_What you need to do:_ Let the line containing "else fail JSE_LeaseConflict" serve as the first line of the answer and the final line of the entries as its last, with every line between copied exactly.
(Records for the exercise)
(** [claim_record_with_capacity], on a [ClaimRecordInput] with the bound of its
    deadline. *)
Definition claim_record_with_capacity {E} (system : JobSystem) (record : JobRecordV1) (encoded : bytes)
    (route : ClaimRoute) (now : Timestamp) (capacity : Z) (deadline : option Timestamp)
    : job E ClaimedJob :=
  _ ← try_ (validate_persisted_identity system (jr_job_id record) record);
  _ ← try_ (validate_claim_route record route);
  existing_permit_value ←
    (if ClaimRoute_replaces_permits route
     then value ← try_ (permit_value_for_record record); mret (Some value) else mret None);
  '(fence_result, permit_result) ←
    lift_prog (join_claim_reads_with_mode system record capacity (ClaimRoute_replaces_permits route));
  fence_high_water ← try_ fence_result;
  record ← prepare_claim_record system record now fence_high_water deadline;
  new_encoded ← try_ (encode_job_record record);
  attempt_id ← generate;
  operation_id ← generate;
  permit_keys ← try_ permit_result;
  permit_keys ← try_ (ok_or JSE_LeaseConflict permit_keys);
  '(fair_key, lease_key) ←
    commit_claim system (mkClaimTransactionInput record encoded route new_encoded operation_id
                           permit_keys existing_permit_value);
  finish_claim system record new_encoded
    (mkClaimParts deadline route fair_key lease_key permit_keys attempt_id operation_id) deadline.

Definition load_claim_route {E} (system : JobSystem) (record : JobRecordV1) (job_id : JobId)
    (now : Timestamp) : job E ClaimRoute :=
  due_key ← try_ (due_key (sys_namespace system) (jr_queue record) (jr_scheduled_at record) job_id);
  value ← store_get due_key;
  match value with
  | Some value => mret (CR_Due due_key value)
  | None =>
      lease_key ← try_ (lease_key (sys_namespace system) (jr_queue record) job_id);
      value ← store_get lease_key;
      value ← try_ (ok_or JSE_LeaseConflict value);
      match jr_state record with
      | Leased lease =>
          if ls_expires_at lease <=? now then mret (CR_ExpiredLease lease_key value)
          else fail JSE_LeaseConflict
      | _ => fail JSE_LeaseConflict
      end
  end.

Definition claim_with_capacity {E} (system : JobSystem) (job_id : JobId) (now : Timestamp) (capacity : Z)
    : job E ClaimedJob :=
  job_key ← try_ (job_key (sys_namespace system) job_id);
  encoded ← store_get job_key;
  encoded ← try_ (ok_or JSE_NotFound encoded);
  record ← try_ (decode_job_record encoded);
  _ ← try_ (validate_persisted_identity system job_id record);
  route ← load_claim_route system record job_id now;
  claim_record_with_capacity system record encoded route now capacity None.

Definition claim {E} (system : JobSystem) (job_id : JobId) (now : Timestamp) : job E ClaimedJob :=
  claim_with_capacity system job_id now 1.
(End Records for the exercise)
_Response to this task:_
          else fail JSE_LeaseConflict
      | _ => fail JSE_LeaseConflict
      end
  end.

Definition claim_with_capacity {E} (system : JobSystem) (job_id : JobId) (now : Timestamp) (capacity : Z)
    : job E ClaimedJob :=
  job_key ← try_ (job_key (sys_namespace system) job_id);
  encoded ← store_get job_key;
  encoded ← try_ (ok_or JSE_NotFound encoded);
  record ← try_ (decode_job_record encoded);
  _ ← try_ (validate_persisted_identity system job_id record);
  route ← load_claim_route system record job_id now;
  claim_record_with_capacity system record encoded route now capacity None.

Definition claim {E} (system : JobSystem) (job_id : JobId) (now : Timestamp) : job E ClaimedJob :=
  claim_with_capacity system job_id now 1.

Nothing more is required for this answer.